DIRECTIONS FOR THIS TASK: From the entries below, extract every line that includes the word "event".

RECORDED DATA:
(** The list [pip_command] of [_vendor]. *)
Definition pip_command (executable : string) (root_path vendored_path : Path)
  : list string :=
  [executable; "-m"; "pip"; "install"; "-r";
   path_str root_path +:+ "/requirements.txt";
   "--target=" +:+ path_str vendored_path].

Definition _vendor (root_path : Path) : prog bool :=
  let vendored_path := root_path </> "workflow" </> "vendored" in
  _ ← mkdir vendored_path true true;
  executable ← sys_executable;
  let pip_command := pip_command executable root_path vendored_path in
  _ ← log DEBUG "Running pip: python %s" [ArgStr (String.concat " " (tl pip_command))];
  status ← subprocess_call pip_command;
  Ret (status =? 0).


Definition package_body : command := fun _args =>
  root_dir ← cwd;
  here ← cwd;
  vendored ← _vendor here;
  if negb vendored then
    _ ← log ERROR "Failed to download dependencies. Exiting" [];
    exit 1
  else
    let output := root_dir </> "dist" in
    _ ← mkdir output false true;
    _zip_dir (root_dir </> "workflow") (output </> "workflow.alfredworkflow").

Definition link : command := _must_be_run_from_workflow_project_root link_body.
Definition package : command := _must_be_run_from_workflow_project_root package_body.

(** ** Reading a trace of the CLI *)






End Cli.

(* ===================================================================== *)
(** * pyfred/tests: the fixtures of the test suite                         *)
(* ===================================================================== *)

Module Fixture.

(** [OutputItem(title="Hello Alfred!")] *)
Definition hello_item : result OutputItem.t :=
  OutputItem.new (OutputItem.defaults "Hello Alfred!").

(** [ScriptFilterOutput(items=[OutputItem(title="Hello Alfred!")])] *)
Definition hello_output : result ScriptFilterOutput.t :=
  item ← hello_item;
  ScriptFilterOutput.new None (Some [item]) None.

(** The instance that this builds. *)
Definition hello_record : ScriptFilterOutput.t :=
  ScriptFilterOutput.mk None
    (Some [OutputItem.mk "Hello Alfred!" None None None None None None None None
             None None None "default"])
    None.

(** The line [test_decorator] expects on standard output. *)
Definition hello_json : string :=
  Json.dquoted "{'items': [{'title': 'Hello Alfred!', 'type': 'default'}]}".

(** The environment that [test_decorator] sets. *)
Definition environ : gmap string string :=
  list_to_map
    [("alfred_preferences", "/Users/Crayons/Dropbox/Alfred/Alfred.alfredpreferences");
     ("alfred_preferences_localhash", "adbd4f66bc3ae8493832af61a41ee609b20d8705");
     ("alfred_theme", "alfred.theme.yosemite");
     ("alfred_theme_background", "rgba(255,255,255,0.98)");
     ("alfred_theme_subtext", "3");
     ("alfred_version", "5.0");
     ("alfred_version_build", "2058");
     ("alfred_workflow_bundleid", "com.alfredapp.googlesuggest");
     ("alfred_workflow_cache",
      "/Users/Crayons/Library/Caches/com.runningwithcrayons.Alfred/Workflow Data/com.alfredapp.googlesuggest");
     ("alfred_workflow_data",
      "/Users/Crayons/Library/Application Support/Alfred/Workflow Data/com.alfredapp.googlesuggest");
     ("alfred_workflow_name", "Google Suggest");
     ("alfred_workflow_version", "1.7");
     ("alfred_workflow_uid", "user.workflow.B0AC54EC-601C-479A-9428-01F9FD732959");
     ("alfred_debug", "1")].


(** An interpreter for the examples. *)
Definition runtime : PyRuntime :=
  {| float_repr := fun _ => "0.0"; json_depth := 1000 |}.

(** An instance of a class whose [__repr__] raises [SystemExit(0)], and a
    machine that runs it. *)
Definition quitter : pyval := PyObj (UserClass "Quitter" []) [].

Definition quitting (o : op) : resp o :=
  match o with
  | Repr _ => Raise (SystemExit 0)
  | o => bare o
  end.


(** A handler that returns [v] and does nothing else. *)
Definition returning (v : pyval) : Workflow.handler := fun _ _ _ => Ret v.

(** A machine on which the current directory [/proj] is a project root,
    the installer exits with [status], and the workflow directory holds one
    file and one directory. *)
Definition proj : Path := mkPath ["/"; "proj"].

Definition project (status : Z) (o : op) : resp o :=
  match o with
  | Cwd => proj
  | Exists _ => true
  | SubprocessCall _ => Ok status
  | Rglob d _ => Ok [d </> "workflow.py"; d </> "vendored"]
  | IsFile p => bool_decide (p = proj </> "workflow" </> "workflow.py")
  | o => bare o
  end.

(** A machine on which Alfred is installed and its workflows directory
    holds two symbolic links, the second one to the workflow of [proj]. *)
Definition workflows : Path :=
  mkPath ["/"; "Users"; "crayons"; "Sync"; "Alfred.alfredpreferences"; "workflows"].


End Fixture.

(* ===================================================================== *)
(** * Properties                                                           *)
(* ===================================================================== *)

(** ** Computations and their traces *)

Section ProgFacts.
Context {W : Type} (sys : system W).

Lemma run_bind {A B} (m : prog A) (f : A -> prog B) (w : W) :
  run sys (m ≫= f) w =
    match run sys m w with
    | (Ok a, tr, w1) =>
        let '(res, tr', w2) := run sys (f a) w1 in (res, tr ++ tr', w2)
    | (Raise e, tr, w1) => (Raise e, tr, w1)
    end.
Proof.
  revert w. induction m as [a|e|o k IH]; intros w; cbn.
  - destruct (run sys (f a) w) as [[res tr] w2]. reflexivity.
  - reflexivity.
  - destruct (sys o w) as [r w1].
    change (bind (k r) f) with (k r ≫= f). rewrite IH.
    destruct (run sys (k r) w1) as [[[a|e] tr] w2].
    + destruct (run sys (f a) w2) as [[res tr'] w3]. reflexivity.
    + reflexivity.
Qed.
(** C4.  [GCN(16, 2)], with the default [num_layers], holds exactly two
    [GCNConv] layers in its layer list; the linear output layer is built
    after them and kept apart in [output].  The construction returns whenever
    the library's layer constructors accept positive sizes. *)
Theorem GCN_default_has_two_layers :
  (∀ w self w' t,
     run (GCN_init 16 2 None None) w = (inr self, w', t) →
     length (gcns self) = 2%nat ∧ num_layers self = 2 ∧
     ∃ m0 m1, gcns self = [m0; m1] ∧
       t = [event (GCNConv_new 16 16 "relu" true);
            event (GCNConv_new 16 16 "relu" true);
            event (Linear_new 16 2)]) ∧
  (layers_constructible →
   ∀ w, ∃ self w' t, run (GCN_init 16 2 None None) w = (inr self, w', t)).
Proof.
  split.
  - intros w self w' t Hr.
    apply GCN_init_inr in Hr as (ms & out & w1 & Hall & _ & -> & ->).
    simpl in Hall. change (Z.to_nat 2) with 2%nat in Hall. simpl in Hall.
    inversion Hall as [|? m0 ? ms0 _ Hall0]; subst.
    inversion Hall0 as [|? m1 ? ms1 _ Hall1]; subst.
    inversion Hall1; subst. simpl. split_and!; try done. by exists m0, m1.
  - intros Hc w.
    destruct (construct_layers_returns Hc (layer_sizes 16 16 2) w)
      as (ms & w1 & t1 & Hms).
    { repeat constructor. }
    destruct (Linear_new_returns Hc 16 2 w1) as (out & w2 & Hout); [done..|].
    exists (mk_GCN 2 2 16 ms out), w2,
      (t1 ++ [event (Linear_new 16 2)]).
    rewrite GCN_init_same_runs. unfold GCN_init_straight, mbind, Prog_bind. simpl default.
    change (Z.to_nat 2) with 2%nat.
    rewrite (run_bind_ok _ _ _ _ _ _ Hms).
    rewrite (run_bind_ok _ _ _ _ _ _ (run_call_ok _ _ _ _ Hout)). reflexivity.
Qed.

Lemma den_bind {A B : Type} (p : Prog A) (f : A → Prog B) w :
  den (bind p f) w = seqD (den p) (λ a, den (f a)) w.
Proof.
  unfold den, seqD. rewrite run_bind.
  destruct (run p w) as [[[e|a] w1] t1]; [reflexivity|]. simpl.
  destruct (run (f a) w1) as [[r w2] t2]. reflexivity.
Qed.

Lemma den_call {X : Type} (op : LibOp X) w : den (call op) w = opD op w.
Proof.
  unfold den, opD. rewrite run_call. by destruct (handle op w) as [[e|x] w1].
Qed.

Lemma den_foldl {A : Type} (fs : list (A → Prog A))
    (gs : list (A → World → (Exn + A) * World)) :
  Forall2 (λ f g, ∀ a w, den (f a) w = g a w) fs gs →
  ∀ (acc : Prog A) accD, (∀ w, den acc w = accD w) →
  ∀ w, den (foldl (λ acc f, acc ≫= f) acc fs) w = foldl (λ acc g, seqD acc g) accD gs w.
Proof.
  induction 1 as [|f g fs gs Hfg _ IH]; intros acc accD Hacc w; simpl; [done|].
  apply IH. intros w1. unfold mbind, Prog_bind. rewrite den_bind.
  unfold seqD. rewrite Hacc. destruct (accD w1) as [[e|a] w2]; [done|]. apply Hfg.
Qed.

RESULT:
       t = [event (GCNConv_new 16 16 "relu" true);
            event (GCNConv_new 16 16 "relu" true);
            event (Linear_new 16 2)]) ∧
      (t1 ++ [event (Linear_new 16 2)]).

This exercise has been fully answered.